Irish Times/Mitsubishi Electric Sports Woman award for March: Nina Carberry (Horse Racing): "Along with Catherine Gannon on the Flat, who will undoubtedly make her mark this summer, Nina Carberry is the most promising female jockey I have seen," said the BBC's horse racing presenter Clare Balding last month.
Well, Gannon was the overall winner of the 2004 Irish Times/Mitsubishi Electric Sports Woman of the Year and now Carberry is in contention for the 2005 award after being chosen as our March winner. Our jockeys, you could say, are well and truly leading the awards' field.
The March decision was an easy one, too. Carberry became the first woman rider since 1987 to win a professional race at the Cheltenham Festival - and only the fourth ever - when she triumphed on the 20 to 1 outsider Dabiroun, trained by Paul Nolan, in the Fred Winter Juvenile Novices' Hurdle. It was her first ever ride at the Festival - and she beat a field of 24 by eight lengths and Dabiroun's first win in four attempts.

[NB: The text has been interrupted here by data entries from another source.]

Lemma plain_cutAtSlash (s rest : string) :
  allChars plainChar s = true ->
  rest = EmptyString \/ (exists r, rest = String "/" r) ->
  Strings.cutAtSlash (s +:+ rest) = (s, rest).
Proof.
  intros Hs Hrest. induction s as [|c s IH]; simpl.
  - destruct Hrest as [->|[r ->]]; reflexivity.
  - cbn [allChars] in Hs. apply andb_true_iff in Hs. destruct Hs as [Hc Hs].
    destruct (plainChar_cases c Hc) as (Hslash & _). unfold Strings.slash.
    now rewrite Hslash, (IH Hs).
Qed.

Lemma plain_PathUnescape (s : string) :
  allChars plainChar s = true -> url.PathUnescape s = Some s.
Proof.
  induction s as [|c s IH]; [reflexivity|]. cbn [allChars url.PathUnescape].
  intros Hs. apply andb_true_iff in Hs. destruct Hs as [Hc Hs].
  destruct (plainChar_cases c Hc) as (_ & Hpct & _). now rewrite Hpct, (IH Hs).
Qed.

Lemma segmentsFrom_empty (fuel : nat) : http.segmentsFrom fuel EmptyString = [].
Proof. destruct fuel; reflexivity. Qed.

Lemma append_nonempty (a b : string) : a <> EmptyString -> String.eqb (a +:+ b) "" = false.
Proof. destruct a; [congruence|reflexivity]. Qed.

(** The mux sees a path of plain segments as these segments. *)
Lemma pathSegments_joinPath (segs : list string) :
  Forall (fun seg => isPlain seg = true) segs ->
  http.pathSegments (joinPath segs) = segs.
Proof.
  intros Hall. unfold http.pathSegments.
  assert (Hgen : forall fuel, (length segs <= fuel)%nat ->
                              http.segmentsFrom fuel (joinPath segs) = segs).
  { induction Hall as [|seg segs Hp _ IH]; intros fuel Hfuel.
    - apply segmentsFrom_empty.
    - destruct fuel as [|fuel]; [simpl in Hfuel; lia|].
      destruct (plain_cons seg Hp) as (c & rest & Heq & _ & Hs).
      cbn [joinPath http.segmentsFrom String.eqb]. unfold http.firstSegment.
      cbn [String.eqb Ascii.eqb Bool.eqb]. cbn [andb].
      rewrite append_nonempty by (subst seg; discriminate).
      rewrite (plain_cutAtSlash seg _ Hs (joinPath_head segs)).
      unfold http.pathUnescape. rewrite (plain_PathUnescape seg Hs).
      f_equal. apply IH. simpl in Hfuel. lia. }
  apply Hgen. clear Hgen. induction segs as [|seg segs IH]; [simpl; lia|].
  cbn [joinPath String.length length].
  inversion Hall as [|? ? Hp Hall']; subst. specialize (IH Hall').
  assert (String.length (joinPath segs) <= String.length (seg +:+ joinPath segs))%nat.
  { clear. induction seg; [apply Nat.le_refl|simpl; lia]. }
  lia.
Qed.

Lemma plain_splitSlash (segs : list string) :
  Forall (fun seg => isPlain seg = true) segs ->
  forall s, allChars plainChar s = true ->
            Strings.splitSlash (s +:+ joinPath segs) = s :: segs.
Proof.
  induction 1 as [|seg segs Hp _ IH]; intros s Hs; induction s as [|c s IHs]; simpl.
  - reflexivity.
  - cbn [allChars] in Hs. apply andb_true_iff in Hs. destruct Hs as [Hc Hs].
    destruct (plainChar_cases c Hc) as (Hslash & _). unfold Strings.slash.
    rewrite Hslash. simpl in IHs. now rewrite (IHs Hs).
  - destruct (plain_cons seg Hp) as (_ & _ & _ & _ & Hseg). now rewrite (IH seg Hseg).
  - cbn [allChars] in Hs. apply andb_true_iff in Hs. destruct Hs as [Hc Hs].
    destruct (plainChar_cases c Hc) as (Hslash & _). unfold Strings.slash.
    rewrite Hslash. simpl in IHs. now rewrite (IHs Hs).
Qed.
(** A computation that, whenever it completes, leaves the whole state as
    it found it. *)
Definition reads_only {A : Type} (c : M A) : Prop :=
  forall m a m', c m = Some (a, m') -> m' = m.

(** A computation that completes from [m] and leaves it as it was. *)
Definition completes {A : Type} (c : M A) (m : Machine) : Prop :=
  exists a, c m = Some (a, m).

End ClickSearchStore.

(** ** The Edge key ([src/SubdomainTools/BoundaryFinder.h]) *)
Module BoundaryFinder.

Local Open Scope N_scope.

(** [struct Edge]: two [unsigned int] node IDs.  Only comparisons are
    applied to them, so the 32-bit range plays no role and the IDs are
    taken in [N]. *)
Record Edge : Type := mkEdge {
  n1 : N;
  n2 : N
}.

(** [Edge() : n1(0), n2(0)] *)
Definition Edge_default : Edge := {| n1 := 0; n2 := 0 |}.

(** [Edge(unsigned int first, unsigned int second)] *)
Definition Edge_of (first second : N) : Edge :=
  if first <? second then {| n1 := first; n2 := second |}
  else {| n1 := second; n2 := first |}.

(** [bool operator== (const Edge &e1) const] *)
Definition Edge_eq (e e1 : Edge) : bool :=
  (n1 e =? n1 e1) && (n2 e =? n2 e1).

(** [bool operator< (const Edge &e1) const] *)
Definition Edge_lt (e e1 : Edge) : bool :=
  if n1 e =? n1 e1 then n2 e <? n2 e1 else n1 e <? n1 e1.

(** Two keys are the same key of a [std::map<Edge, int>] when neither is
    less than the other. *)
Definition same_key (e e1 : Edge) : bool :=
  negb (Edge_lt e e1) && negb (Edge_lt e1 e).

(** The unordered pairs {a, b} and {c, d} coincide. *)
Definition same_pair (a b c d : N) : Prop :=
  (a = c /\ b = d) \/ (a = d /\ b = c).

End BoundaryFinder.

(** ** The creation selection layer
    ([src/Layers/SelectionLayers/CreationSelectionLayer.cpp]) *)
Module CreationSelectionLayer.

Local Open Scope Z_scope.

(** An [Element*]: the address of an Element of the mesh.  The layer only
    copies, compares and orders these pointers. *)
Definition ElementPtr : Type := Z.

(** Modelled from the spec: [ElementState.h] is not among the sources.  An
    ElementState owns the vector that [GetState()] points to; the default
    constructor gives the empty state and [ElementState(v)] holds a copy of
    [v]. *)
Record ElementState : Type := mkElementState {
  GetState : list ElementPtr
}.

Definition ElementState_new : ElementState := {| GetState := [] |}.

(** The member calls the layer makes on its circle tool from the mouse
    handlers. *)
Inductive ToolCall : Type :=
| SetCenter (x y : Z)
| SetRadiusPoint (x y : Z)
| CircleFinished.

(** Modelled from the spec: the CircleTool class is not among the sources.
    The tool turns "set center", "set radius point" and "finished" into one
    quadtree query and owns the centre and radius between events; it is
    represented by the sequence of those calls it has received, oldest
    first, which determines that state. *)
Record CircleTool : Type := mkCircleTool {
  calls : list ToolCall
}.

A rapturous reception from the large Irish crowd greeted the 20-year-old as she entered the winner's enclosure, before which she had received especially warm congratulations from one of her fellow jockeys.
"I heard someone shout 'Go on Nina, you have it won', so I thought I'd better get on with it," she said, discovering after the race that the jockey offering her the encouragement was none other than her brother Paul, who finished in 10th on Rolling Home.
Famously, after winning the Grand National in 1999 on Bobbyjo, Paul, when asked about following in the footsteps of his father Tommy (trainer of Bobbyjo and Gold Cup and Grand National winning jockey on L'Escargot in the 1970s), insisted that Nina was, in fact, "the best of all of us".
Six years later Nina is happy to deflect her big brother's commendation in to the path of another Carberry - "There's another one coming along, Peter John, he's 16" - but admits to being content with her progress so far, and positively elated about her Cheltenham success.
"It was just very special to win there, the festival is the Olympics of racing really," she said. "It was a great day, brilliant. It was always an ambition to win at Cheltenham, since I was a kid, so it really was just a dream come true."
Next ambition? "A good spin in the Grand National wouldn't go amiss," she laughs, although with an ever-growing reputation and 22 winners to her name, Carberry is hopeful that the good spin will come her way, sooner rather than later.
For now she's dividing her time between racing and studying anatomy and sports physiotherapy at Plunkett College in Dublin, with equine physiotherapy her ultimate goal "down the line".
She remains undecided whether she will turn professional in time for the new season, but at just 20, she says, there's no great hurry. She will make her decision at the end of the current National Hunt season.
Her 'pedigree', of course, is impeccable. Daughter of Tommy, sister of Paul and Philip, another jockey, granddaughter of Dan Moore, her mother Pamela's father who trained L'Escargot, and niece of another former jockey and successful trainer, Arthur Moore. How could you go wrong?
Having alerted us to her talent when she was just 14 Paul, speaking after the two Carberrys experienced wildly mixed fortunes in the juvenile novices' hurdle, ruefully noted: "I shouldn't have taught her all I did."